As mania consumes the crypto market and investors ride high on triple-digit returns, NFTs have grown hotter than the sun. But naturally, some must get burned.

And over the weekend, fans of the superhyped Pixelmon project—a Pokemon clone designed to launch a new metaverse of catchable battle characters—found themselves in the ash. Calamity struck after months of social channel momentum for Pixelmon as a next-generation version of Pikachu and friends (its teasers featured artwork reminiscent of the massively popular Japanese franchise, but its makers have no affiliation to the Pokemon Company). The hype earned founders a staggering $70 million in mints when it went live in early February, notching one of the biggest launch sales ever for an NFT collection.

But at that time, investors were banking on the concept alone; data for the actual Pixelmon characters had yet to be released. And when the official artwork finally dropped this weekend, the project’s veneer of success shattered on impact.

The illustrations were gobsmackingly bad, drawing near universal ridicule. Pixelmon inhabitants—whose emergence creators dubbed “hatching”—were misshapen, disfigured, and pixelated into oblivion. Some were oriented sideways. Many were half hidden in a field of low-resolution grass. A few were barely visible at all:

Pixelmon became an instant laughingstock on Twitter, but the math was less amusing: The value of Pixelmon NFTs, for which investors had paid roughly 3 ETH ($9,000) on average, plummeted by almost 90%. Some users branded it a rug-pull by developers. At least one character was deemed so hideous that it became meme fodder—a hunkering green creation with tattered clothing and what might be pink tufts of hair or a sort of hat, named Kevin:

The reveal was especially shocking for a project backed by $70 million, and the backlash so swift and forceful that Pixelmon has already issued a public apology “on behalf of myself and Pixelmon for everyone that has been affected by this,” project lead Syber said in an “Ask Me Anything” forum on Discord Sunday. “I’m not going to sugarcoat it—we made a horrible mistake . . . When we began this project, we were not thinking it would get as big as this.” Syber chalked up the artwork’s poor quality to a “really small team” and bungled execution.

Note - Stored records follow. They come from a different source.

(* ===== verification/Syscall.v ===== *)
(** System calls: argument fetching and dispatch (kernel/syscall.c), the
    process calls (kernel/sysproc.c) and the file system calls
    (kernel/sysfile.c). *)
From S2P Require Import Prelude Types Spinlock Sched Cstring Log Inode Console Fs Kalloc Pipe File Vm Proc Exec.
Import Spinlock Sched Cstring Log Inode Console Fs Kalloc Pipe File Vm Proc Exec.

Module Syscall.

(** include/syscall.h *)
Definition SYS_fork : Z := 1.
Definition SYS_exit : Z := 2.
Definition SYS_wait : Z := 3.
Definition SYS_pipe : Z := 4.
Definition SYS_read : Z := 5.
Definition SYS_kill : Z := 6.
Definition SYS_exec : Z := 7.
Definition SYS_fstat : Z := 8.
Definition SYS_chdir : Z := 9.
Definition SYS_dup : Z := 10.
Definition SYS_getpid : Z := 11.
Definition SYS_sbrk : Z := 12.
Definition SYS_sleep : Z := 13.
Definition SYS_uptime : Z := 14.
Definition SYS_open : Z := 15.
Definition SYS_write : Z := 16.
Definition SYS_mknod : Z := 17.
Definition SYS_unlink : Z := 18.
Definition SYS_link : Z := 19.
Definition SYS_mkdir : Z := 20.
Definition SYS_close : Z := 21.

Section Args.
(** The current process. *)
Definition curp : K proc := c <- cur ;; get_proc c.

Definition fetchint (addr : Z) : K (option Z) :=
  p <- curp ;;
  if (p.(sz) <=? addr) || (p.(sz) <? u32 (addr + 4)) then ret None else
  v <- uload32 addr ;;
  ret (Some v).

(* for (s = addr; s < ep; s++): the string up to its NUL *)
Fixpoint fetchstr_loop (n : nat) (s : Z) : K (option (list Z)) :=
  match n with
  | O => ret None
  | S n' =>
      c <- uload8 s ;;
      if c =? 0 then ret (Some []) else
      r <- fetchstr_loop n' (s + 1) ;;
      ret (cons c <$> r)
  end.

Definition fetchstr (addr : Z) : K (option (list Z)) :=
  p <- curp ;;
  if p.(sz) <=? addr then ret None else
  fetchstr_loop (Z.to_nat (p.(sz) - addr)) addr.

Definition argint (n : Z) : K Z :=
  if 3 <? n then panic "too many system call parameters" else
  p <- curp ;;
  v <- load_word (p.(tf) + tf_r 1 + 4 * n) ;;
  ret (s32 v).

Definition argptr (n size : Z) : K (option Z) :=
  i <- argint n ;;
  p <- curp ;;
  if (p.(sz) <=? u32 i) || (p.(sz) <? u32 (u32 i + size)) then ret None
  else ret (Some (u32 i)).

Definition argstr (n : Z) : K (option (list Z)) :=
  addr <- argint n ;;
  fetchstr (u32 addr).

(** The descriptor and the file. *)
Definition argfd (n : Z) : K (option (Z * nat)) :=
  fd <- argint n ;;
  if (fd <? 0) || (Z.of_nat NOFILE <=? fd) then ret None else
  p <- curp ;;
  o <- deref "proc->ofile" (p.(ofile) !! Z.to_nat fd) ;;
  ret ((fun f => (fd, f)) <$> o).

Definition fdalloc (f : nat) : K Z :=
  c <- cur ;;
  o <- mfind (seq 0 NOFILE) (fun fd =>
    p <- get_proc c ;;
    o <- deref "proc->ofile" (p.(ofile) !! fd) ;;
    match o with
    | None =>
        modify (upd_proc c (fun y => set_ofile (<[fd := Some f]> y.(ofile)) y)) ;;;
        ret (Some (Z.of_nat fd))
    | Some _ => ret None
    end) ;;
  ret (default (-1) o).
End Args.

Section Calls.
Context `{Image}.

(** ** sysproc.c *)

Definition sys_fork : K Z := fork.
Definition sys_exit : K Z := exit ;;; ret 0.
Definition sys_wait : K Z := wait.
Definition sys_kill : K Z := pid <- argint 0 ;; kill pid.
Definition sys_getpid : K Z := p <- curp ;; ret p.(pid).

Definition sys_sbrk : K Z :=
  n <- argint 0 ;;
  p <- curp ;;
  let addr := s32 p.(sz) in
  r <- growproc n ;;
  ret (if r <? 0 then -1 else addr).

(* the comparison is unsigned: n is converted *)
Definition sys_sleep : K Z :=
  n <- argint 0 ;;
  acquire tickslock ;;;
  ticks0 <- gets ticks ;;
  r <- mloop_env (
    t <- gets ticks ;;
    if u32 (t - ticks0) <? u32 n then
      p <- curp ;;
      if p.(killed) then release tickslock ;;; ret (Some (-1))
      else sleep chan_ticks tickslock ;;; ret None
    else ret (Some 0)) ;;
  if r <? 0 then ret (-1) else
  release tickslock ;;;
  ret 0.

Definition sys_uptime : K Z :=
  acquire tickslock ;;;
  t <- gets ticks ;;
  release tickslock ;;;
  ret (s32 t).

(** ** sysfile.c *)

Definition sys_dup : K Z :=
  o <- argfd 0 ;;
  match o with
  | None => ret (-1)
  | Some (_, f) =>
      fd <- fdalloc f ;;
      if fd <? 0 then ret (-1) else
      filedup f ;;;
      ret fd
  end.

Definition sys_read : K Z :=
  o <- argfd 0 ;;
  match o with
  | None => ret (-1)
  | Some (_, f) =>
      n <- argint 2 ;;
      o <- argptr 1 n ;;
      match o with
      | None => ret (-1)
      | Some p =>
          r <- fileread f n ;;
          ustore_bytes p r.2 ;;;
          ret r.1
      end
  end.

Definition sys_write : K Z :=
  o <- argfd 0 ;;
  match o with
  | None => ret (-1)
  | Some (_, f) =>
      n <- argint 2 ;;
      o <- argptr 1 n ;;
      match o with
      | None => ret (-1)
      | Some p =>
          bs <- uload_bytes (Z.to_nat n) p ;;
          filewrite f bs n
      end
  end.

Definition sys_close : K Z :=
  o <- argfd 0 ;;
  match o with
  | None => ret (-1)
  | Some (fd, f) =>
      c <- cur ;;
      modify (upd_proc c (fun y => set_ofile (<[Z.to_nat fd := None]> y.(ofile)) y)) ;;;
      fileclose f ;;;
      ret 0
  end.

(** struct stat in memory: type, dev, ino, nlink, size at 0, 4, 8, 12, 16 *)
Definition STAT_SIZE : Z := 20.
Definition store_stat (va : Z) (st : stat) : K unit :=
  ustore_bytes va (le_bytes 2 st.(st_type)) ;;;
  ustore_bytes (va + 4) (le_bytes 4 st.(st_dev)) ;;;
  ustore_bytes (va + 8) (le_bytes 4 st.(st_ino)) ;;;
  ustore_bytes (va + 12) (le_bytes 2 st.(st_nlink)) ;;;
  ustore_bytes (va + 16) (le_bytes 4 st.(st_size)).

Definition sys_fstat : K Z :=
  o <- argfd 0 ;;
  match o with
  | None => ret (-1)
  | Some (_, f) =>
      o <- argptr 1 STAT_SIZE ;;
      match o with
      | None => ret (-1)
      | Some st =>
          r <- filestat f ;;
          match r.2 with Some x => store_stat st x | None => ret tt end ;;;
          ret r.1
      end
  end.

Definition add_nlink (k : Z) (ip : nat) : K unit :=
  modify (upd_inode ip (fun x => set_i_nlink (s16 (x.(i_nlink) + k)) x)).

(* bad: of sys_link *)
Definition link_bad (ip : nat) : K Z :=
  ilock (Some ip) ;;;
  add_nlink (-1) ip ;;;
  iupdate ip ;;;
  iunlockput ip ;;;
  commit_trans ;;;
  ret (-1).

Definition sys_link : K Z :=
  o <- argstr 0 ;;
  match o with
  | None => ret (-1)
  | Some old =>
      o <- argstr 1 ;;
      match o with
      | None => ret (-1)
      | Some new =>
          o <- namei old ;;
          match o with
          | None => ret (-1)
          | Some ip =>
              begin_trans ;;;
              ilock (Some ip) ;;;
              i <- get_inode ip ;;
              if i.(i_type) =? T_DIR then
                iunlockput ip ;;; commit_trans ;;; ret (-1)
              else
                add_nlink 1 ip ;;;
                iupdate ip ;;;
                iunlock (Some ip) ;;;
                r <- nameiparent new ;;
                match r.1 with
                | None => link_bad ip
                | Some dp =>
                    ilock (Some dp) ;;;
                    d <- get_inode dp ;;
                    i <- get_inode ip ;;
                    l <- (if negb (d.(i_dev) =? i.(i_dev)) then ret (-1)
                          else dirlink dp r.2 i.(i_inum)) ;;
                    if l <? 0 then iunlockput dp ;;; link_bad ip
                    else
                      iunlockput dp ;;;
                      iput ip ;;;
                      commit_trans ;;;
                      ret 0
                end
          end
      end
  end.

(* for (off = 2*sizeof(de); off < dp->size; off += sizeof(de)) *)
Fixpoint isdirempty_loop (fuel : nat) (dp : nat) (off : Z) : K bool :=
  match fuel with
  | O => fail NoFuel
  | S f =>
      d <- get_inode dp ;;
      if off <? d.(i_size) then
        r <- readi dp off DIRENT_SIZE ;;
        if negb (r.1 =? DIRENT_SIZE) then panic "isdirempty: readi" else
        if negb (de_inum r.2 =? 0) then ret false
        else isdirempty_loop f dp (off + DIRENT_SIZE)
      else ret true
  end.

Definition isdirempty (dp : nat) : K bool :=
  d <- get_inode dp ;;
  isdirempty_loop (nentries d.(i_size)) dp (2 * DIRENT_SIZE).

(* bad: of sys_unlink *)
Definition unlink_bad (dp : nat) : K Z :=
  iunlockput dp ;;;
  commit_trans ;;;
  ret (-1).

Definition sys_unlink : K Z :=
  o <- argstr 0 ;;
  match o with
  | None => ret (-1)
  | Some path =>
      r <- nameiparent path ;;
      match r.1 with
      | None => ret (-1)
      | Some dp =>
          let name := r.2 in
          begin_trans ;;;
          ilock (Some dp) ;;;
          if (namecmp name (chars ".") =? 0) || (namecmp name (chars "..") =? 0)
          then unlink_bad dp else
          o <- dirlookup dp name ;;
          match o with
          | None => unlink_bad dp
          | Some (off, ip) =>
              ilock (Some ip) ;;;
              i <- get_inode ip ;;
              if i.(i_nlink) <? 1 then panic "unlink: nlink < 1" else
              e <- (if i.(i_type) =? T_DIR then isdirempty ip else ret true) ;;
              if negb e then iunlockput ip ;;; unlink_bad dp else
              w <- writei dp (replicate (Z.to_nat DIRENT_SIZE) 0) off DIRENT_SIZE ;;
              if negb (w =? DIRENT_SIZE) then panic "unlink: writei" else
              i <- get_inode ip ;;
              when (i.(i_type) =? T_DIR) (add_nlink (-1) dp ;;; iupdate dp) ;;;
              iunlockput dp ;;;
              add_nlink (-1) ip ;;;
              iupdate ip ;;;
              iunlockput ip ;;;
              commit_trans ;;;
              ret 0
          end
      end
  end.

Elsewhere, he described himself as a 21-year-old male named Martin and wrote that “the lives of my team and family have been threatened” over the drop.

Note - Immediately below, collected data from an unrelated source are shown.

(** ** Theorems *)

(** Setupvm gives an address space that maps nothing, although it does
    not clear the page it takes: the only word left in it, the allocator's
    link, is an invalid descriptor. It fails exactly when no page is free. *)
Theorem setupvm_empty s env l :
  free_pages s l ->
  match l with
  | [] => setupvm s env = Ok 0 s env
  | d :: l' => exists s', setupvm s env = Ok d s' env /\ space s' l' d /\ s'.(mem) = s.(mem) /\
      forall va, user_va va -> ~ mapped s'.(mem) d va
  end.
Proof.
  intros Hf. unfold setupvm. destruct l as [|d l].
  - by mstep (kalloc_nil s env Hf).
  - destruct (kalloc_cons s env d l Hf) as (E & _). mstep E. destruct (fresh_directory s d l Hf) as (Hs & Hn).
    eexists. split_and?; [reflexivity|done|done|]. intros va Hva. unfold mapped, pte.
    rewrite Hn by (by apply pde_idx). by intros ?.
Qed.

(** Mappages of one page panics if the page is mapped already, fails
    without effect if a page table is needed and no page is free, and
    otherwise makes the page translate to [pa] with permission [ap],
    leaving every other page of the address space and every other page of
    memory as it was, with at most one free page spent on a table. *)
Theorem mappages_maps s env d l va pa ap :
  space s l d -> user_va va -> va mod PTE_SZ = 0 -> pa mod PTE_SZ = 0 -> 0 <= pa < 2 ^ 32 -> 0 <= ap < 4 ->
  (mapped s.(mem) d va -> mappages d va PTE_SZ pa ap s env = Err (Panic "remap") s env) /\
  (table s.(mem) d (PDE_IDX va) = None -> l = [] -> mappages d va PTE_SZ pa ap s env = Ok (-1) s env) /\
  (~ mapped s.(mem) d va -> (table s.(mem) d (PDE_IDX va) <> None \/ l <> []) ->
   exists s' l', mappages d va PTE_SZ pa ap s env = Ok 0 s' env /\
     entered s l d va (mk_pte pa ap) s' l' /\
     mapped s'.(mem) d va /\ PTE_ADDR (pte s'.(mem) d va) = pa /\ PTE_AP (pte s'.(mem) d va) = ap).
Proof.
  intros Hs Hva Hal Hpa Hpr Hap. destruct (mk_pte_fields pa ap Hpa Hpr Hap) as (M1 & M2 & M3 & M4).
  destruct (mappages_fails s env d l va pa ap Hs Hva Hal) as (F1 & F2). split_and?; [done|done|].
  intros Hm Hl. destruct (mappages_page s env d l va pa ap Hs Hva Hal M4 Hm Hl) as (s' & l' & E & He).
  exists s', l'. unfold mapped. rewrite (en_pte _ _ _ _ _ _ _ He). split_and?; done.
Qed.

(** Allocuvm grows an address space from [oldsz] to [newsz]: given two
    free pages for each new page, it returns [newsz] with every page from
    [oldsz] rounded up to [newsz] mapped to a page of its own, zeroed and
    accessible to the user, taken off the free list, and everything else
    mapped as before. A size beyond the user half is refused. *)
Lemma allocuvm_run s env d l oldsz newsz
    (a := ALIGNUP oldsz PTE_SZ) (n := Z.to_nat ((newsz - a + PTE_SZ - 1) / PTE_SZ)) :
  space s l d -> 0 <= oldsz <= newsz ->
  (forall va, a <= va < newsz -> ~ mapped s.(mem) d va) -> (2 * n <= length l)%nat ->
  if decide (UADDR_SZ <= newsz) then allocuvm d oldsz newsz s env = Ok 0 s env
  else exists s' ps l', allocuvm d oldsz newsz s env = Ok newsz s' env /\
    length ps = n /\ grown (fun _ => AP_KU) (fun _ _ => 0) s l d a ps s' l'.
Proof.
  intros Hs Hsz Hun Hlen. unfold allocuvm. destruct (decide (UADDR_SZ <= newsz)) as [Hbig|Hsmall].
  { by rewrite (proj2 (Z.leb_le _ _)). }
  rewrite (proj2 (Z.leb_gt _ _)), (proj2 (Z.ltb_ge _ _)) by lia. fold a.
  assert (Ha : a = oldsz + PTE_SZ - 1 - (oldsz + PTE_SZ - 1) mod PTE_SZ).
  { unfold a. rewrite (alignup_pow 12) by lia. change (2 ^ 12) with PTE_SZ. pose proof (Z.div_mod (oldsz + PTE_SZ - 1) PTE_SZ). unfold PTE_SZ in *. lia. }
  clearbody a. assert (Hn : Z.of_nat n = (newsz - a + PTE_SZ - 1) / PTE_SZ).
  { unfold n. rewrite Z2Nat.id; [done|]. unfold PTE_SZ in *. Z.to_euclidean_division_equations. lia. }
  clearbody n. unfold PTE_SZ in Ha, Hn.
  apply (allocuvm_loop_ok d oldsz newsz env n); try done; unfold PTE_SZ in *; try (Z.to_euclidean_division_equations; lia).
Qed.

End Facts.

(** ** Witnesses *)

#[local] Existing Instance demo_image.

Definition page3 : Z := KERNBASE + 6 * KPAGE.

Definition demo_free3 : kstate :=
  let s2 := set_freelist page2 (upd_mem (freed page2 demo_freed.(freelist)) demo_freed) in
  set_freelist page3 (upd_mem (freed page3 s2.(freelist)) s2).

Lemma demo_free3_pages : free_pages demo_free3 [page3; page2; page1].
Proof.
  apply (kfree_pages page3 [page2; page1]); [|split_and!; vm_compute; done|].
  - apply (kfree_pages page2 [page1] demo_freed); [exact demo_free1|apply demo_pages_ok|].
    rewrite list_elem_of_singleton. vm_compute. done.
  - rewrite !elem_of_cons, elem_of_nil. vm_compute. intros [E|[E|E]]; done.
Qed.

Pixelmon is far from the first NFT project to flop horrendously, and it won’t be the last. (In recent memory, NBA star John Wall’s “Baby Baller” NFTs of 4,000 toddlers, complete with pacifiers, tearing up the basketball courts fell flat, and even featured a stolen Fortnite background.) And amid today’s bubbly crypto market, it’s now among the periodic cautionary tales for investors, a reminder that the landscape is as risky and speculative as ever.

But unlike other NFT horror stories, this one doesn’t seem to end with developers making off with the money (just yet). While Pixelmon founders could simply cash in and peace out—as some others have done in the past—they’ve instead vowed to salvage the fumbled metaverse, which aspires to be an RPG game. “The plan was always to use the funding raised from mint to create proper and better models—our NFTs are updatable and what they look like now is poor quality—we own up to that—they will be made better,” Syber said on Discord. He added that the team is in talks with “multiple advisors, reputable project managers, and PR firms.”